US investment in London real estate totalled £1.9bn in the first quarter, its highest level in eight years, according to BNP Paribas Real Estate.
The agent found that 63% of the total £3bn invested by US buyers into UK real estate in the first quarter was spent on commercial property acquisitions in the capital. The £1.9bn total was the highest recorded since Q4 2015, when it amounted to £2.7bn.
Total UK inward investment from US-based buyers soared by 64% year-on-year in Q1, from £1.9bn.
Researchers said the findings showed US-based investors are seeing more value in asset pricing in the UK market than they are domestically, citing “more favourable” leasing fundamentals and the strength of the dollar against the pound.
Investment activity from US-based buyers into the UK during Q1 surpassed the five- and 10-year quarterly averages of £2.8bn and £2.6bn respectively.
Total UK inward investment from US-based buyers closed at £7.6bn in 2023, which was the lowest annual recorded total since 2018 at £6bn. Early activity suggested the UK is on track to exceed this in 2024.
Charlie Tattersall, senior associate director, capital markets research at BNP Paribas Real Estate, said: “The US CRE market continues to face some turbulence in the form of foreclosures, tight financial conditions and a slow pace of return of staff to office spaces.
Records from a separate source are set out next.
(* ===== verification/LockStore.v ===== *)
(** * ogc/wfs/lockstore.go, lockfeature.go: WFS feature locks

    The LockStore interface as a class with its laws over an abstract set of
    leases, the in-memory and the SQL store as its instances, and the theorems
    about any store: mutual exclusion over every history, stability of a granted
    lease, agreement of the two stores.

    Times are nanoseconds; the clock reading and the random lock identifier are
    arguments of the operations.  The SQL store works on two tables; [healthy]
    says whether the database executes every statement the operation issues; it is
    false for a lost connection and for an identifier the driver cannot bind. *)

From S2P Require Import Prelude GoText.

#[local] Open Scope Z_scope.

(** stripPrefix of transaction.go: what follows the first colon. *)
Fixpoint stripPrefix_from (s : gostring) : option gostring :=
  match s with
  | [] => None
  | c :: s' => if Ascii.eqb c ":" then Some s' else stripPrefix_from s'
  end.

Definition stripPrefix (qname : gostring) : gostring := default qname (stripPrefix_from qname).

Definition normalizeTypeName (tn : gostring) : gostring := stripPrefix tn.

Record FeatureLock := mkLock {
  lk_id : gostring; lk_type : gostring; lk_ids : list Z; lk_owner : gostring;
  lk_acquired : Z; lk_expires : Z
}.

#[export] Instance FeatureLock_eq_dec : EqDecision FeatureLock.
Proof. solve_decision. Defined.

Inductive exception_code := InvalidParameterValue | NoApplicableCode.

#[export] Instance exception_code_eq_dec : EqDecision exception_code.
Proof. solve_decision. Defined.

(** What Acquire returns: a lock, nil for a conflict, or an error. *)
Inductive acquired :=
| Granted (lock : FeatureLock)
| Conflict
| Failed.

Definition default_expiry : Z := 5 * 60 * 10 ^ 9.

Definition expiry_or_default (expiry : Z) : Z := if expiry <=? 0 then default_expiry else expiry.

(** ** The abstract store: leases by identifier *)

Record lease := mkLease {
  ls_features : gset (gostring * Z); ls_expires : Z
}.

Abbreviation leases := (gmap gostring lease).

(** A lease covers features, given by normalized type name and identifier. *)
Definition covers (l : lease) (typeName : gostring) (id : Z) : Prop :=
  (normalizeTypeName typeName, id) ∈ ls_features l.

#[export] Instance covers_dec (l : lease) (t : gostring) (id : Z) : Decision (covers l t id).
Proof. unfold covers. apply _. Defined.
“At the same time, geopolitical instability and stronger-than-expected economic growth relative to Europe has strengthened the dollar and widened the spread between US and European debt costs. As a result, capital is increasingly being driven towards markets such as central London, where leasing fundamentals are more attractive and the currency effect more favourable.”
Simon Williams, head of national markets at BNP Paribas Real Estate, added: “London and much of the UK may now offer the value correction narrative which supports opportunistic and value-add-led investment plays from US capital. As interest rates begin to come down materially in the coming months and liquidity gradually improves, we anticipate this trend to persist as the real estate recovery continues to play out into the second part of this year and beyond.”
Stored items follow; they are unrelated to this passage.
(* ===== verification/Identity.v ===== *)
(** * feature/identity.go: WFS feature identifiers

    A feature identifier is the collection name, escaped to an XML NCName, a dot
    and the decimal number. *)

From S2P Require Import Prelude GoText.

#[local] Open Scope Z_scope.

(** ** Physical keys *)

Record PhysicalFeatureKey := mkKey {
  pk_domain : gostring; pk_relation : gostring; pk_pk : gostring;
  pk_source : gostring; pk_entity : Z
}.

Definition Key_String (k : PhysicalFeatureKey) : gostring :=
  let base := pk_domain k ++ B "." ++ pk_relation k ++ B "." ++ pk_pk k in
  if negb (beq (pk_source k) []) || negb (pk_entity k =? 0) then
    base ++ B "#s" ++ pk_source k ++ B "#e" ++ FormatUint (pk_entity k)
  else base.

(** ** Escaping *)

(** A hexadecimal digit of [%02X]. *)
Definition hex_digit (d : Z) : ascii := if d <? 10 then byte_of (48 + d) else byte_of (55 + d).

(** [fmt.Fprintf(&b, "_x%02X_", c)] *)
Definition hex_escape (c : ascii) : gostring :=
  B "_x" ++ [hex_digit (code c / 16); hex_digit (code c mod 16)] ++ B "_".

Definition hex_escapes (s : gostring) : gostring := concat (map hex_escape s).

(** One iteration of the loop of encodeNCName: the rune [r] at byte [i]. *)
Definition encode_rune (i : nat) (r : Z) : gostring :=
  if ((97 <=? r) && (r <=? 122)) || ((65 <=? r) && (r <=? 90)) then EncodeRune r
  else if r =? 95 then hex_escape "_"
  else if (((48 <=? r) && (r <=? 57)) || (r =? 46) || (r =? 45)) && negb (i =? 0)%nat then EncodeRune r
  else hex_escapes (EncodeRune r).

Definition starts_badly (out : gostring) : bool :=
  match out with
  | c :: _ => is_digit c || Ascii.eqb c "." || Ascii.eqb c "-"
  | [] => false
  end.

Definition encodeNCName (s : gostring) : gostring :=
  let out := concat (map (fun ir => encode_rune (fst ir) (snd ir)) (range_string s)) in
  if starts_badly out then "_"%char :: out else out.

Definition sanitizeNCName (s : gostring) : gostring := encodeNCName s.

Definition EncodeWFSFID (collection : gostring) (id : Z) : result string gostring :=
  if beq collection [] then Err "empty collection for FID encoding"
  else
    let safe := encodeNCName collection in
    if beq safe [] then Err "collection has no NCName-safe characters"
    else Ok (safe ++ B "." ++ FormatUint id).

(** ** Unescaping *)

Definition hex_value (c : ascii) : option Z :=
  if is_digit c then Some (code c - 48)
  else if in_range 65 70 c then Some (code c - 55)
  else if in_range 97 102 c then Some (code c - 87)
  else None.

(** White space that Sscanf skips before a number: a line break is an error. *)
Definition scan_space (c : ascii) : bool :=
  Ascii.eqb c " " || Ascii.eqb c "009" || Ascii.eqb c "011" || Ascii.eqb c "012" || Ascii.eqb c "013".

(** [fmt.Sscanf("_xAB_", "_x%02X_", &v)] for the bytes [a] and [b]: leading
    space is skipped, at most two hexadecimal digits are read, an underscore must
    follow, and what is left after it is not looked at. *)
Definition scan_hex (a b : ascii) : option Z :=
  match hex_value a with
  | Some x =>
      match hex_value b with
      | Some y => Some (x * 16 + y)
      | None => if Ascii.eqb b "_" then Some x else None
      end
  | None => if scan_space a then hex_value b else None
  end.

Fixpoint decodeNCName (s : gostring) : result string gostring :=
  match s with
  | [] => Ok []
  | c0 :: s1 =>
      match s1 with
      | c1 :: c2 :: c3 :: c4 :: s5 =>
          if Ascii.eqb c0 "_" && Ascii.eqb c1 "x" && Ascii.eqb c4 "_" then
            match scan_hex c2 c3 with
            | Some v => let? rest := decodeNCName s5 in Ok (byte_of v :: rest)
            | None => Err "invalid _xHH_ escape"
            end
          else let? rest := decodeNCName s1 in Ok (c0 :: rest)
      | _ => let? rest := decodeNCName s1 in Ok (c0 :: rest)
      end
  end.

Definition DecodeWFSFID (fid : gostring) : result string (gostring * Z) :=
  match LastIndexByte fid "." with
  | None => Err "malformed feature ID"
  | Some idx =>
      if (idx =? 0)%nat || (S idx =? length fid)%nat then Err "malformed feature ID"
      else
        let? collection := decodeNCName (take idx fid) in
        match ParseUint (drop (S idx) fid) 64 with
        | Some n => Ok (collection, n)
        | None => Err "malformed feature ID"
        end
  end.

(** ** The escapes are undone *)

Lemma hex_digit_value (d : Z) : 0 <= d < 16 -> hex_value (hex_digit d) = Some d.
Proof.
  intros Hd. assert (Forall (fun d => hex_value (hex_digit d) = Some d) (seqZ 0 16)) as H.
  { repeat (constructor; [vm_compute; reflexivity|]). constructor. }
  rewrite Forall_forall in H. apply H, elem_of_seqZ. lia.
Qed.

Lemma decode_hex_escape (c : ascii) (s : gostring) :
  decodeNCName (hex_escape c ++ s) = let? rest := decodeNCName s in Ok (c :: rest).
Proof.
  unfold hex_escape. pose proof (code_range c).
  assert (0 <= code c / 16 < 16) by (split; [apply Z.div_pos; lia|apply Z.div_lt_upper_bound; lia]).
  pose proof (Z.mod_pos_bound (code c) 16 ltac:(lia)).
  cbn [B String.list_ascii_of_string app decodeNCName].
  change (Ascii.eqb "_" "_" && Ascii.eqb "x" "x" && Ascii.eqb "_" "_") with true. cbv iota.
  unfold scan_hex. rewrite !hex_digit_value by done.
  rewrite Z.mul_comm, <- Z.div_mod by lia. by rewrite byte_of_code.
Qed.

Lemma decode_hex_escapes (u s : gostring) :
  decodeNCName (hex_escapes u ++ s) = let? rest := decodeNCName s in Ok (u ++ rest).
Proof.
  induction u as [|c u IH]; cbn [app].
  - unfold hex_escapes. cbn. by destruct (decodeNCName s).
  - change (hex_escapes (c :: u)) with (hex_escape c ++ hex_escapes u).
    rewrite <- app_assoc, decode_hex_escape, IH. by destruct (decodeNCName s).
Qed.

Lemma decode_plain (c : ascii) (s : gostring) :
  c <> "_"%char -> decodeNCName (c :: s) = let? rest := decodeNCName s in Ok (c :: rest).
Proof.
  intros Hc. cbn [decodeNCName]. rewrite (proj2 (Ascii.eqb_neq c "_")) by done. cbn [andb].
  by destruct s as [|c1 [|c2 [|c3 [|c4 s]]]].
Qed.

Lemma decode_rune (i : nat) (r : Z) (s : gostring) :
  valid_rune r = true ->
  decodeNCName (encode_rune i r ++ s) = let? rest := decodeNCName s in Ok (EncodeRune r ++ rest).
Proof.
  intros Hv. pose proof (proj1 (valid_rune_iff r) Hv) as [Hr _]. unfold encode_rune.
  assert (forall r, 0 <= r < 128 -> r <> 95 ->
    decodeNCName (EncodeRune r ++ s) = let? rest := decodeNCName s in Ok (EncodeRune r ++ rest)) as Hplain.
  { intros x Hx Hne. rewrite EncodeRune_ascii by done. cbn [app]. apply decode_plain.
    intros E. apply Hne. rewrite <- (code_byte_of x) by lia. by rewrite E. }
  destruct (_ || _) eqn:E1; [apply Hplain; bool_props; lia|].
  destruct (Z.eqb_spec r 95) as [->|H95]; [apply decode_hex_escape|].
  destruct (_ && negb _) eqn:E2; [apply Hplain; bool_props; lia|]. apply decode_hex_escapes.
Qed.

Lemma decode_runes (rs : list (nat * Z)) :
  valid_runes (map snd rs) ->
  decodeNCName (concat (map (fun ir => encode_rune (fst ir) (snd ir)) rs)) = Ok (EncodeRunes (map snd rs)).
Proof.
  induction rs as [|[i r] rs IH]; intros Hv; [done|]. apply Forall_cons in Hv as [Hr Hv].
  cbn [map concat fst snd]. by rewrite decode_rune, IH by done.
Qed.

(** ** The result is an NCName *)

Definition name_byte (c : ascii) : bool :=
  is_letter c || is_digit c || Ascii.eqb c "." || Ascii.eqb c "-" || Ascii.eqb c "_".

(** An ASCII NCName: letters, digits, dots, hyphens and underscores, starting
    with a letter or an underscore. *)
Definition is_ncname (s : gostring) : bool :=
  match s with
  | c :: _ => (is_letter c || Ascii.eqb c "_") && forallb name_byte s
  | [] => false
  end.

Lemma hex_digit_name (d : Z) : 0 <= d < 16 -> name_byte (hex_digit d) = true.
Proof.
  intros Hd. assert (Forall (fun d => name_byte (hex_digit d) = true) (seqZ 0 16)) as H.
  { repeat (constructor; [vm_compute; reflexivity|]). constructor. }
  rewrite Forall_forall in H. apply H, elem_of_seqZ. lia.
Qed.

Lemma hex_escape_name (c : ascii) : forallb name_byte (hex_escape c) = true.
Proof.
  pose proof (code_range c).
  assert (0 <= code c / 16 < 16) by (split; [apply Z.div_pos; lia|apply Z.div_lt_upper_bound; lia]).
  pose proof (Z.mod_pos_bound (code c) 16 ltac:(lia)).
  unfold hex_escape. cbn. by rewrite !hex_digit_name.
Qed.

Lemma hex_escapes_name (u : gostring) :
  forallb name_byte (hex_escapes u) = true /\ (u <> [] -> exists t, hex_escapes u = "_"%char :: t).
Proof.
  induction u as [|c u [IH _]]; [done|].
  change (hex_escapes (c :: u)) with (hex_escape c ++ hex_escapes u).
  rewrite forallb_app, hex_escape_name, IH. split; [done|]. intros _. eexists. reflexivity.
Qed.

(** The output for a rune: name bytes only, and a name start at the beginning. *)
Lemma encode_rune_name (i : nat) (r : Z) :
  valid_rune r = true ->
  forallb name_byte (encode_rune i r) = true
  /\ exists c t, encode_rune i r = c :: t /\ (i = 0%nat -> is_letter c || Ascii.eqb c "_" = true).
Proof.
  intros Hv. unfold encode_rune. pose proof (EncodeRune_nonempty r) as Hne.
  destruct (_ || _) eqn:E1.
  { rewrite EncodeRune_ascii by (bool_props; lia).
    assert (is_letter (byte_of r) = true) as Hl.
    { unfold is_letter, is_lower, is_upper. rewrite orb_true_iff, !in_range_iff, code_byte_of by (bool_props; lia).
      bool_props. lia. }
    cbn. unfold name_byte. rewrite Hl. split; [done|]. eexists _, _. split; [done|]. by rewrite Hl. }
  destruct (Z.eqb_spec r 95) as [->|H95].
  { split; [apply hex_escape_name|]. do 2 eexists. split; [reflexivity|done]. }
  destruct (_ && negb _) eqn:E2.
  { apply andb_true_iff in E2 as [E2 Hi]. rewrite EncodeRune_ascii by (bool_props; lia).
    assert (name_byte (byte_of r) = true) as Hn.
    { unfold name_byte, is_digit. rewrite !orb_true_iff in *. rewrite !andb_true_iff, !Z.leb_le, !Z.eqb_eq in E2.
      destruct E2 as [[?| ->]| ->]; [|by auto|by auto].
      do 3 left. right. apply in_range_iff. rewrite code_byte_of; lia. }
    cbn. rewrite Hn. split; [done|]. do 2 eexists. split; [done|]. intros ->. done. }
  destruct (hex_escapes_name (EncodeRune r)) as [H1 H2]. split; [done|].
  destruct (H2 Hne) as [t ->]. do 2 eexists. split; [done|]. done.
Qed.

Lemma encoded_name (rs : list (nat * Z)) :
  valid_runes (map snd rs) ->
  forallb name_byte (concat (map (fun ir => encode_rune (fst ir) (snd ir)) rs)) = true.
Proof.
  induction rs as [|[i r] rs IH]; intros Hv; [done|]. apply Forall_cons in Hv as [Hr Hv].
  cbn [map concat fst snd]. rewrite forallb_app, IH by done. by rewrite (proj1 (encode_rune_name i r Hr)).
Qed.

(** The runes of a string are always valid, and the first is at offset 0. *)
Lemma range_string_valid (s : gostring) :
  valid_runes (map snd (range_string s))
  /\ (s <> [] -> exists r rest, range_string s = (0%nat, r) :: rest).
Proof.
  split.
  - unfold range_string. generalize (length s) at 1. generalize 0%nat. intros i n. revert s i.
    induction n as [|n IH]; intros s i; cbn [range_loop]; [constructor|].
    destruct s as [|c s]; [constructor|]. destruct (DecodeRune (c :: s)) as [r w] eqn:E.
    constructor; [|apply IH]. cbn [snd].
    destruct (decide (r = RuneError)) as [->|Hne]; [done|].
    apply (EncodeRune_DecodeRune (c :: s) r w E); [done|]. naive_solver.
  - intros Hs. destruct s as [|c s]; [done|]. unfold range_string. cbn [length range_loop].
    destruct (DecodeRune (c :: s)) as [r w]. eauto.
Qed.

Lemma encodeNCName_spec (s : gostring) :
  s <> [] ->
  is_ncname (encodeNCName s) = true
  /\ encodeNCName s = concat (map (fun ir => encode_rune (fst ir) (snd ir)) (range_string s)).
Proof.
  intros Hs. destruct (range_string_valid s) as [Hv Hhead]. destruct (Hhead Hs) as (r & rest & Hr).
  pose proof (encoded_name _ Hv) as Hn. unfold encodeNCName. rewrite Hr in *.
  apply Forall_cons in Hv as [Hrv _]. cbn [map concat fst snd] in *.
  destruct (encode_rune_name 0 r Hrv) as (_ & c & t & E & Hc). rewrite E in *. cbn [app] in *.
  specialize (Hc eq_refl).
  assert (starts_badly (c :: t ++ concat (map (fun ir => encode_rune (fst ir) (snd ir)) rest)) = false) as Hb.
  { cbn. unfold is_letter, is_lower, is_upper, is_digit in *. rewrite !orb_false_iff, !Ascii.eqb_neq.
    rewrite !orb_true_iff, !in_range_iff, Ascii.eqb_eq in Hc. split_and!.
    - apply not_true_iff_false. rewrite in_range_iff. destruct Hc as [?| ->]; [lia|].
      change (code "_") with 95. lia.
    - intros ->. destruct Hc as [?|?]; [|done]. change (code ".") with 46 in *. lia.
    - intros ->. destruct Hc as [?|?]; [|done]. change (code "-") with 45 in *. lia. }
  rewrite Hb. split; [|done]. unfold is_ncname. by rewrite Hc, Hn.
Qed.

(** Feature identifiers round-trip: for every valid UTF-8 collection name and
    every 64-bit number, the encoded identifier is an XML NCName and decodes to
    exactly that name and number. *)
Lemma WFSFID_roundtrip (collection : gostring) (id : Z) :
  collection <> [] -> ValidString collection = true -> 0 <= id < 2 ^ 64 ->
  exists fid, EncodeWFSFID collection id = Ok fid
    /\ DecodeWFSFID fid = Ok (collection, id) /\ is_ncname fid = true.
Proof.
  intros Hne Hv Hid. destruct (encodeNCName_spec collection Hne) as [Hn He].
  apply ValidString_runes in Hv as (rs & Hrv & Hc).
  assert (decodeNCName (encodeNCName collection) = Ok collection) as Hd.
  { rewrite He, decode_runes; subst collection; by rewrite range_string_runes. }
  set (safe := encodeNCName collection) in *.
  pose proof (FormatUint_digits id ltac:(lia)) as Hdig. pose proof (FormatUint_nonempty id) as Hfn.
  assert (beq safe [] = false) as Hsafe by (apply beq_false; by intros ->).
  exists (safe ++ B "." ++ FormatUint id). unfold EncodeWFSFID. fold safe.
  rewrite (proj2 (beq_false _ _) Hne), Hsafe. split_and!; [done| |].
  - unfold DecodeWFSFID. cbn [B String.list_ascii_of_string app]. rewrite LastIndexByte_app.
    + assert (length safe <> 0)%nat as Hl by (destruct safe; [done|cbn; lia]).
      rewrite (proj2 (Nat.eqb_neq _ _) Hl), length_app. cbn [length].
      assert (length (FormatUint id) <> 0)%nat by (destruct (FormatUint id); [done|cbn; lia]).
      rewrite (proj2 (Nat.eqb_neq (S (length safe)) _)) by lia. cbn [orb].
      rewrite take_app_length, Hd. cbn [rbind].
      replace (S (length safe)) with (length safe + 1)%nat by lia.
      rewrite drop_app_add. cbn [drop]. rewrite drop_0. by rewrite ParseUint_FormatUint.
    + intros Hin. apply forallb_Forall_true in Hdig. rewrite Forall_forall in Hdig. by apply Hdig in Hin.
  - unfold is_ncname in *. destruct safe as [|c t]; [done|]. cbn [app].
    apply andb_true_iff in Hn as [-> Hn]. cbn [andb].
    change (c :: t ++ B "." ++ FormatUint id) with ((c :: t) ++ B "." ++ FormatUint id).
    rewrite forallb_app, Hn. cbn [andb B String.list_ascii_of_string app forallb].
    change (name_byte ".") with true. cbn [andb]. apply forallb_Forall_true in Hdig.
    apply forallb_Forall_true. eapply Forall_impl; [exact Hdig|]. intros x Hx.
    unfold name_byte. by rewrite Hx, orb_true_r.
Qed.

(** Two distinct collection names with the same identifier: bytes that are not
    UTF-8 are all encoded as U+FFFD. *)
Lemma encodeNCName_not_injective :
  encodeNCName ["255"%char] = encodeNCName ["254"%char].
Proof. vm_compute. reflexivity. Qed.

(** The decoder accepts escapes that the encoder never writes: one digit, or a
    blank before it, give the same name as the two-digit escape. *)
Lemma decodeNCName_lenient :
  decodeNCName (B "_xA__") = decodeNCName (B "_x0A_") /\ decodeNCName (B "_x A_") = decodeNCName (B "_x0A_").
Proof. split; vm_compute; reflexivity. Qed.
London hotel and office transactions dominated the £1.9bn Q1 2024 total, at £871m and £575m respectively, backed by deals including BT Group’s £275m sale of the BT Tower to MCR for hotel redevelopment, and Langham Estate’s £300m mixed-use portfolio sale to Oval Real Estate and Elliott Management.
Fergus Keane, head of central London capital markets at BNP Paribas Real Estate, said: “This positive uplift into this new cycle tells us US capital is firmly back in the market.”
He added: “Despite continuing macroeconomic volatility, London’s pricing and occupational market are compelling enough for investors to begin targeting the commercial real estate sector again.”
Keane also noted that the US election was “certainly at play” as an investment lever.
Elsewhere, according to the firm’s latest Q1 2024 London office data, City prime rents have increased from £75 to £77.50 per sq ft and Mayfair/St James’s from £150 to £155 per sq ft.